日本統治時代に樺太とよばれたこの地には、1945年8月の日本敗戦時約35万人の日本人と2万~4万3千人の(諸説あるが正確な人数は把握されていない)朝鮮人が取り残されていた。戦後ソ連領となったこの地から日本人の多くは引き揚げたが、朝鮮人たちとその配偶者である日本人は、その後数十年にわたりこの地を離れる事はかなわなかった。
1996年3月。私は、未だ混乱の続くロシアを写真家として最初の仕事にしたいと思い旅していた。その途上での出会いがサハリンとの始まりだった。

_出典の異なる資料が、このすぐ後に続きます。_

(** X19.  When the status is ready and the label renders an image whose
    mode is not "1", [print_label] raises [ValueError] right after the
    call of [render]: the writes are those of the status request, and no
    command of the print session is written. *)
Theorem print_label_invalid_mode
    (label : Label) (w w1 : world) (status : Status) (img : Image) :
  P700.get_status w = (inr status, w1) ->
  Status_ready status = true ->
  Label_render label (printarea (Status_tape_info status)) = inr img ->
  Image_mode img <> "1"%string ->
  exists w',
    P700.print_label Image_transpose ImageChops_invert label w =
      (inl (ValueError "render output has invalid mode '1'"), w') /\
    written w' =
      written w ++ [CMD_INVALIDATE; CMD_INITIALIZE; CMD_STATUS_REQUEST] /\
    rendered w' = rendered w ++ [printarea (Status_tape_info status)].
Proof.
  intros Hst Hready Hrender Hmode.
  rewrite (print_label_ready _ _ _ _ _ _ Hst Hready). cbv zeta.
  rewrite Hrender.
  destruct (String.eqb_spec (Image_mode img) "1"); [contradiction|].
  eexists. split; [reflexivity|]. cbn [written rendered].
  rewrite get_status_eq in Hst. injection Hst as _ <-. split; reflexivity.
Qed.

青く凍えた街の辻にろうそくが灯っている。木でこしらえた枠にはビニールが張られ、そのなかでは生花がろうそくの炎に照らされかろうじて息をしていた。傍らには凍えた顔のおばあさんが座っている。
当時、ユジノサハリンスクのバザール(市場)や街で花を売る朝鮮人のおばあさんたちの姿があった。私が日本から来たとわかると、厳しい生活の様子を日本の言葉で話してくれた。路上での短いやりとりを交わしただけでも、彼女たちの背景に日本が大きくかかわったことが色濃く感じられて、私は漠然としながらも鋭利な後ろめたさを感じずにはいられなかった。だからだろうか、彼女たちの心に触れる事ができればと願った。
私は街をうろつき、彼女たちの前に立つのだが、気持ちがこわばってしまい言葉が出てこなかった。なぜ彼女たちはこの地に残らざるをえなかったのか。それを知る事なしでは、彼女たちと正面から向き合う自信が持てなかった。あのとき私は一歩も踏み込めずにサハリンを後にした。それだけに今でも忘れられない出来事を思い出す。
街を歩いている時の事だった。思いがけず日本の言葉がきこえてきた。私の前を歩く二人のおばあさんが話しているようだった。
「日本の方ですか?」それまでの旅の心細さに、私は思わず声をかけた。
「いいえ、私たちは戦争の前にここへ来た朝鮮人です」
戦後から50年、この地で日本の言葉が日常的に使われている事に驚いた。それは単に話せる事とは違う何か、その後何度も繰り返される問いの始まりとなった。
歴史が記憶の堆積物ならば、降り積もり埋もれてしまう前に、単純に割り切ることのできない思いを抱え生きる姿に今なら向き合えるのではないかと動き出したのは、あれから14年後の2010年の事だった。